5

I have implemented a simple iterator in perl. I normally work with C#, and use iterators and functional programming quite frequently. So I thought it would be simple to get some basics working in perl.

Problem is, I'm getting some poor performance, I don't expect be any faster than for or foreach, but I thought someone could give me some insight in how to speed it up.

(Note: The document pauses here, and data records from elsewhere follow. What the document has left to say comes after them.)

(* ===== verification/BrokerMod.v ===== *)
(** * BrokerMod: the modules of the broker mechanism

    src/consensus_shard/pbft_all/{pbftInside_moduleBroker, pbftOutside_moduleBroker,
    pbftInside_modCLPABroker, accountTransfermod_Broker,
    pbftOutside_modCLPABroker}.go: a cross-shard transaction is split by the
    supervisor into two halves through a broker, so a shard relays nothing; it
    reports which halves a block holds and tells the other shards its sequence
    number.  Under CLPA a pooled transaction whose account moves is sent on, or
    goes back to the supervisor when it has become a cross-shard one. *)
From stdpp Require Import base gmap strings list countable.
From Stdlib Require Import ZArith Lia.
From S2P Require Import Prelude GoStd Libs Core Pools Messages StorageDB Chain Pbft RelayMod ClpaMod.

(** [tx.RawTxHash == nil]; a decoded hash that is empty is nil. *)
Definition isInner (tx : Transaction) : bool := bool_decide (tx_RawTxHash tx = ""%string).

(** The block's transactions by kind. *)
Record BrokerTxs := mkBrokerTxs {
  bk_excuted : list Transaction;
  bk_broker1 : list Transaction;
  bk_broker2 : list Transaction }.

(** The halves of a split transaction: the first goes from the original
    sender to the broker, the second from the broker to the final recipient. *)
Definition classify (isBroker1Tx isBroker2Tx : bool) (s : BrokerTxs) (tx : Transaction) : BrokerTxs :=
  if isBroker2Tx then mkBrokerTxs (bk_excuted s) (bk_broker1 s) (bk_broker2 s ++ [tx])
  else if isBroker1Tx then mkBrokerTxs (bk_excuted s) (bk_broker1 s ++ [tx]) (bk_broker2 s)
  else mkBrokerTxs (bk_excuted s ++ [tx]) (bk_broker1 s) (bk_broker2 s).

Section broker.
Context (P : Params).
Context {TL : TrieLib} {BL : BoltLib} {HL : Sha256} {CC : CoreCodecs} {MC : MsgCodecs}.

Section report.
Context {X : Type}.
Implicit Types (p : PbftConsensusNode X).

Definition send_seqID p (sid : Z) : Pm X () :=
  if sid =? p_ShardID p then mret tt
  else dial CSeqIDinfo (json_enc (mkSeqIDinfo (p_ShardID p) (sequenceID p))) (node_ip p sid 0).

(** The leader's report on a committed block of [body]. *)
Definition broker_report (now epoch : Z) (body : list Transaction) (s : BrokerTxs) (ReqTime : Z) : Pm X () :=
  p ← get;
  _ ← forM (shard_ids (ShardNums (pbftChainConfig p))) (send_seqID p);
  let bim := mkBlockInfoMsg (Z.of_nat (length body)) (bk_excuted s) epoch ReqTime now (p_ShardID p)
               0 [] (Z.of_nat (length (bk_broker1 s))) (bk_broker1 s)
               (Z.of_nat (length (bk_broker2 s))) (bk_broker2 s) in
  _ ← dial CBlockInfo (json_enc bim) (node_ip p DeciderShard 0);
  emit (CSVline [Z.of_nat (length (TxQueue (bc_Txpool (CurChain p)))); Z.of_nat (length (bk_excuted s)); 0]).
End report.

(** ** RawBrokerPbftExtraHandleMod *)
Section raw.
Context {X : Type}.
Implicit Types (p : PbftConsensusNode X).

Definition Broker_HandleinPropose (now : Z) : Pm X (option (bool * Request)) :=
  p ← get;
  '(block, bc) ← lift (GenerateBlock P now (CurChain p));
  _ ← modify (fun p => p <| CurChain := bc |>);
  mret (Some (true, mkRequest BlockRequest (enc block) now)).

Definition Broker_HandleinPrePrepare (ppmsg : PrePrepare) : Pm X bool :=
  p ← get;
  b ← lift (must (dec (req_Msg (pp_RequestMsg ppmsg))));
  match IsValidBlock b (CurChain p) with
  | Some _ => mret false
  | None =>
      _ ← modify (fun p => p <| requestPool ::= <[pp_Digest ppmsg := pp_RequestMsg ppmsg]> |>);
      mret true
  end.

Definition Broker_HandleinPrepare (pmsg : Prepare) : Pm X bool := mret true.

Definition broker_tx (s : BrokerTxs) (tx : Transaction) : BrokerTxs :=
  classify (negb (isInner tx) && bool_decide (tx_Sender tx = tx_OriginalSender tx))
           (negb (isInner tx) && bool_decide (tx_Recipient tx = tx_FinalRecipient tx)) s tx.

Definition broker_txs (body : list Transaction) : BrokerTxs := foldl broker_tx (mkBrokerTxs [] [] []) body.

Definition Broker_HandleinCommit (now : Z) (cmsg : Commit) : Pm X bool :=
  p ← get;
  r ← lift (must (requestPool p !! c_Digest cmsg));
  block ← lift (must (dec (req_Msg r)));
  bc ← lift (AddBlock P block (CurChain p));
  _ ← modify (fun p => p <| CurChain := bc |>);
  _ ← (if p_NodeID p =? view p then
         broker_report now 0 (b_Body block) (broker_txs (b_Body block)) (req_ReqTime r)
       else mret tt);
  mret true.

Definition Broker_HandleReqestforOldSeq (rom : RequestOldMessage) : Pm X bool := mret true.

(** The length is compared with [SeqStartHeight - SeqEndHeight], as in the source. *)
Definition Broker_HandleforSequentialRequest (som : SendOldMessage) : Pm X bool :=
  let n := i64 (u64 (so_SeqStartHeight som - so_SeqEndHeight som)) in
  if negb (n =? Z.of_nat (length (so_OldRequest som))) then mret true
  else
    p ← get;
    bc ← lift (add_old_blocks P (S (length (so_OldRequest som))) (so_OldRequest som)
           (so_SeqStartHeight som) (so_SeqEndHeight som) (so_SeqStartHeight som) (CurChain p));
    _ ← modify (fun p => p <| CurChain := bc |>
                            <| sequenceID := u64 (so_SeqEndHeight som + 1) |>);
    mret true.

#[global] Instance RawBrokerPbftExtraHandleMod : InsideMod X := {|
  HandleinPropose := Broker_HandleinPropose;
  HandleinPrePrepare := Broker_HandleinPrePrepare;
  HandleinPrepare := Broker_HandleinPrepare;
  HandleinCommit := Broker_HandleinCommit;
  HandleReqestforOldSeq := Broker_HandleReqestforOldSeq;
  HandleforSequentialRequest := Broker_HandleforSequentialRequest |}.

(** ** RawBrokerOutsideModule *)
Definition handleSeqIDinfos (content : bytes) : Pm X () :=
  sii ← lift (must (json_dec content : option SeqIDinfo));
  modify (fun p => p <| seqIDMap ::= <[si_SenderShardID sii := si_SenderSeq sii]> |>).

Definition Broker_handleInjectTx (now : Z) (content : bytes) : Pm X () :=
  it ← lift (must (json_dec content));
  modify (fun p => p
    <| CurChain ::= fun bc => bc <| bc_Txpool ::= TxPool_AddTxs2Pool now (it_Txs it) |> |>).

Definition Broker_HandleMessageOutsidePBFT (now : Z) (msgType : MessageType) (content : bytes) : Pm X bool :=
  _ ← (if bool_decide (msgType = CSeqIDinfo) then handleSeqIDinfos content
       else if bool_decide (msgType = CInject) then Broker_handleInjectTx now content
       else mret tt);
  mret true.

#[global] Instance RawBrokerOutsideModule : OutsideMod X := {|
  HandleMessageOutsidePBFT := Broker_HandleMessageOutsidePBFT |}.
End raw.

(** ** CLPAPbftInsideExtraHandleMod_forBroker *)
Abbreviation PM := (Pm CLPAData).
Implicit Types (p : PbftConsensusNode CLPAData).

(** *** accountTransfermod_Broker.go; four of its functions are those of
    accountTransfer_module.go, word for word *)
Definition Broker_sendPartitionReady : PM () := sendPartitionReady.
Definition Broker_getPartitionReady p : bool := getPartitionReady p.
Definition Broker_getCollectOver p : bool := getCollectOver p.
Definition Broker_accountTransfer_do (atm : AccountTransferMsg) : PM () := accountTransfer_do P atm.

(** Whether a pooled transaction leaves with the accounts [addrs]. *)
Inductive Fate := Stays | Sent | BecomesCross.

Definition fate (addrs : list string) (ptx : Transaction) : Fate :=
  let ok1 := bool_decide (tx_Sender ptx ∈ addrs) in
  let ok2 := bool_decide (tx_Recipient ptx ∈ addrs) in
  let send (b : bool) := if b then Sent else Stays in
  if isInner ptx then
    if tx_HasBroker ptx then (if tx_SenderIsBroker ptx then send ok2 else send ok1)
    else if ok1 || ok2 then BecomesCross else Stays
  else if bool_decide (tx_FinalRecipient ptx = tx_Recipient ptx) then send ok2
  else if bool_decide (tx_OriginalSender ptx = tx_Sender ptx) then send ok1
  else Stays.

#[global] Instance Fate_eq_dec : EqDecision Fate.
Proof. solve_decision. Defined.

(** One destination; the result is what has become cross-shard. *)
Definition Broker_send_to (m : gmap string Z) (fetched : list (string * AccountState)) (i : Z) : PM (list Transaction) :=
  p ← get;
  if i =? p_ShardID p then mret []
  else
    let sent := to_shard m i fetched in
    let q := TxQueue (bc_Txpool (CurChain p)) in
    let txSend := filter (fun tx => fate sent.*1 tx = Sent) q in
    let cross := filter (fun tx => fate sent.*1 tx = BecomesCross) q in
    let rest := filter (fun tx => fate sent.*1 tx = Stays) q in
    _ ← modify (fun p => p <| CurChain ::= fun bc => bc <| bc_Txpool ::= fun pl => pl <| TxQueue := rest |> |> |>);
    let ast := mkAccountStateAndTx sent.*1 sent.*2 txSend (p_ShardID p) in
    _ ← dial CAccountTransferMsg_broker (json_enc ast) (node_ip p i 0);
    mret cross.

Fixpoint Broker_send_all (m : gmap string Z) (fetched : list (string * AccountState)) (sids : list Z) : PM (list Transaction) :=
  match sids with
  | [] => mret []
  | i :: sids =>
      cross ← Broker_send_to m fetched i;
      crosses ← Broker_send_all m fetched sids;
      mret (cross ++ crosses)
  end.

Definition Broker_sendAccounts_and_Txs : PM () :=
  p ← get;
  m ← lift (nth_map (ModifiedMap (cdm_of p)) (Z.of_nat (length (ModifiedMap (cdm_of p))) - 1));
  accountToFetch ← lift (accounts_to_fetch P (CurChain p) (p_ShardID p) m);
  asFetched ← lift (FetchAccounts accountToFetch (CurChain p));
  txsBeCross ← Broker_send_all m (zip accountToFetch asFetched) (shard_ids (ShardNums (pbftChainConfig p)));
  dial CInner2CrossTx (json_enc (mkInnerTx2CrossTx txsBeCross)) (node_ip p DeciderShard 0).

(** Unlike the relay version it does not check the received transactions. *)
Definition Broker_proposePartition (now : Z) : PM (bool * Request) :=
  p ← get;
  c ← lift (foldM receive_from (cdm_of p) (map_to_list (AccountStateTx (cdm_of p))).*2);
  _ ← modify_cdm (fun _ => c);
  _ ← modify (fun p => p <| CurChain ::= fun bc =>
        bc <| bc_Txpool ::= TxPool_AddTxs2Pool now (ReceivedNewTx c) |> |>);
  m ← lift (nth_map (ModifiedMap c) (AccountTransferRound c));
  let received := map_to_list (ReceivedNewAccountState c) in
  let atm := mkAccountTransferMsg m received.*1 received.*2 (Z.of_nat (length (ModifiedMap c))) in
  mret (true, mkRequest PartitionReq (enc atm) now).

(** *** pbftInside_modCLPABroker.go *)
Definition Broker_wait_collect (now : Z) : PM (option (bool * Request)) :=
  p ← get;
  if Broker_getCollectOver p then
    r ← Broker_proposePartition now;
    _ ← goto AtStart;
    mret (Some r)
  else _ ← goto WaitCollect; mret None.

Definition Broker_wait_ready (now : Z) : PM (option (bool * Request)) :=
  p ← get;
  if Broker_getPartitionReady p then _ ← Broker_sendAccounts_and_Txs; Broker_wait_collect now
  else _ ← goto WaitReady; mret None.

Definition CLPABroker_HandleinPropose (now : Z) : PM (option (bool * Request)) :=
  p ← get;
  match clpa_stage (modData p) with
  | AtStart =>
      if PartitionOn (cdm_of p) then _ ← Broker_sendPartitionReady; Broker_wait_ready now
      else r ← propose_block P now; mret (Some r)
  | WaitReady => Broker_wait_ready now
  | WaitCollect => Broker_wait_collect now
  end.

Definition CLPABroker_HandleinPrePrepare (ppmsg : PrePrepare) : PM bool :=
  p ← get;
  valid ← (if bool_decide (req_RequestType (pp_RequestMsg ppmsg) = PartitionReq) then mret true
           else
             b ← lift (must (dec (req_Msg (pp_RequestMsg ppmsg))));
             mret (match IsValidBlock b (CurChain p) with Some _ => false | None => true end));
  if (valid : bool) then
    _ ← modify (fun p => p <| requestPool ::= <[pp_Digest ppmsg := pp_RequestMsg ppmsg]> |>);
    mret true
  else mret false.

(** The checks of a committed transaction; each failure is a panic.  Here a
    half is one by its addresses alone. *)
Definition clpa_broker_tx (bc : BlockChain) (shard : Z) (s : BrokerTxs) (tx : Transaction) : res BrokerTxs :=
  let isBroker1Tx := bool_decide (tx_Sender tx = tx_OriginalSender tx) in
  let isBroker2Tx := bool_decide (tx_Recipient tx = tx_FinalRecipient tx) in
  ssid ← Get_PartitionMap P (tx_Sender tx) bc;
  rsid ← Get_PartitionMap P (tx_Recipient tx) bc;
  let senderIsInshard := ssid =? shard in
  let recipientIsInshard := rsid =? shard in
  if isBroker1Tx && negb senderIsInshard then Panic
  else if isBroker2Tx && negb recipientIsInshard then Panic
  else if isInner tx &&
          (if tx_HasBroker tx then
             (tx_SenderIsBroker tx && negb recipientIsInshard) || (negb (tx_SenderIsBroker tx) && negb senderIsInshard)
           else negb senderIsInshard || negb recipientIsInshard) then Panic
  else Ret (classify isBroker1Tx isBroker2Tx s tx).

Definition clpa_broker_txs (bc : BlockChain) (shard : Z) (body : list Transaction) : res BrokerTxs :=
  foldM (clpa_broker_tx bc shard) (mkBrokerTxs [] [] []) body.

Definition CLPABroker_HandleinCommit (now : Z) (cmsg : Commit) : PM bool :=
  p ← get;
  r ← lift (must (requestPool p !! c_Digest cmsg));
  if bool_decide (req_RequestType r = PartitionReq) then
    atm ← lift (must (dec (req_Msg r)));
    _ ← Broker_accountTransfer_do atm;
    mret true
  else
    block ← lift (must (dec (req_Msg r)));
    bc ← lift (AddBlock P block (CurChain p));
    _ ← modify (fun p => p <| CurChain := bc |>);
    _ ← (if p_NodeID p =? view p then
           p ← get;
           s ← lift (clpa_broker_txs (CurChain p) (p_ShardID p) (b_Body block));
           broker_report now (i64 (AccountTransferRound (cdm_of p))) (b_Body block) s (req_ReqTime r)
         else mret tt);
    mret true.

Definition CLPABroker_HandleinPrepare (pmsg : Prepare) : PM bool := mret true.
Definition CLPABroker_HandleReqestforOldSeq (rom : RequestOldMessage) : PM bool := mret true.
Definition CLPABroker_HandleforSequentialRequest (som : SendOldMessage) : PM bool :=
  CLPA_HandleforSequentialRequest P som.

#[global] Instance CLPAPbftInsideExtraHandleMod_forBroker : InsideMod CLPAData := {|
  HandleinPropose := CLPABroker_HandleinPropose;
  HandleinPrePrepare := CLPABroker_HandleinPrePrepare;
  HandleinPrepare := CLPABroker_HandleinPrepare;
  HandleinCommit := CLPABroker_HandleinCommit;
  HandleReqestforOldSeq := CLPABroker_HandleReqestforOldSeq;
  HandleforSequentialRequest := CLPABroker_HandleforSequentialRequest |}.

(** *** pbftOutside_modCLPABroker.go; its handlers are those of
    pbftOutside_moduleBroker.go and pbftOutside_moduleCLPA.go *)
Definition CLPABroker_handleSeqIDinfos (content : bytes) : PM () := handleSeqIDinfos content.
Definition CLPABroker_handleInjectTx (now : Z) (content : bytes) : PM () := Broker_handleInjectTx now content.
Definition CLPABroker_handlePartitionMsg (content : bytes) : PM () := handlePartitionMsg content.
Definition CLPABroker_handlePartitionReady (content : bytes) : PM () := handlePartitionReady content.
Definition CLPABroker_handleAccountStateAndTxMsg (content : bytes) : PM () := handleAccountStateAndTxMsg content.

Definition CLPABroker_HandleMessageOutsidePBFT (now : Z) (msgType : MessageType) (content : bytes) : PM bool :=
  _ ← (if bool_decide (msgType = CSeqIDinfo) then CLPABroker_handleSeqIDinfos content
       else if bool_decide (msgType = CInject) then CLPABroker_handleInjectTx now content
       else if bool_decide (msgType = CPartitionMsg) then CLPABroker_handlePartitionMsg content
       else if bool_decide (msgType = CAccountTransferMsg_broker) then CLPABroker_handleAccountStateAndTxMsg content
       else if bool_decide (msgType = CPartitionReady) then CLPABroker_handlePartitionReady content
       else mret tt);
  mret true.

#[global] Instance CLPABrokerOutsideModule : OutsideMod CLPAData := {|
  HandleMessageOutsidePBFT := CLPABroker_HandleMessageOutsidePBFT |}.
End broker.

Here is the guts of my package:

package Iterator;
use strict;

#Constructor for Iterator type
sub new {
  my $type = $_[0];
  my $this = {};

  #set default values
  $this->{Array} = @_[1];
  $this->{Index} = 0;
 $this->{Sub} = sub { 
   my @array = @{$this->{Array}};
   return $#array >= $this->{Index} ? $array[$this->{Index}++] : undef;
  };

  #return self
  bless($this, $type);
  return $this;
}

#Iterates next
sub Next {
 return $_[0]->{Sub}->();
}

Allows you to do this:

my $iterator = Iterator->new(\@array);
while (defined(my $current = $iterator->Next())) {
  print $current, "\n";
}

Not flashy... yet.

Also enables some functional code like this:

my $sum = 0;
Iterator
  ->new(\@array)
  ->Where(sub { $_[0] % 2 == 0 })
  ->ForEach(sub { $sum += $_[0] });

Which would sum up all the even values of an array.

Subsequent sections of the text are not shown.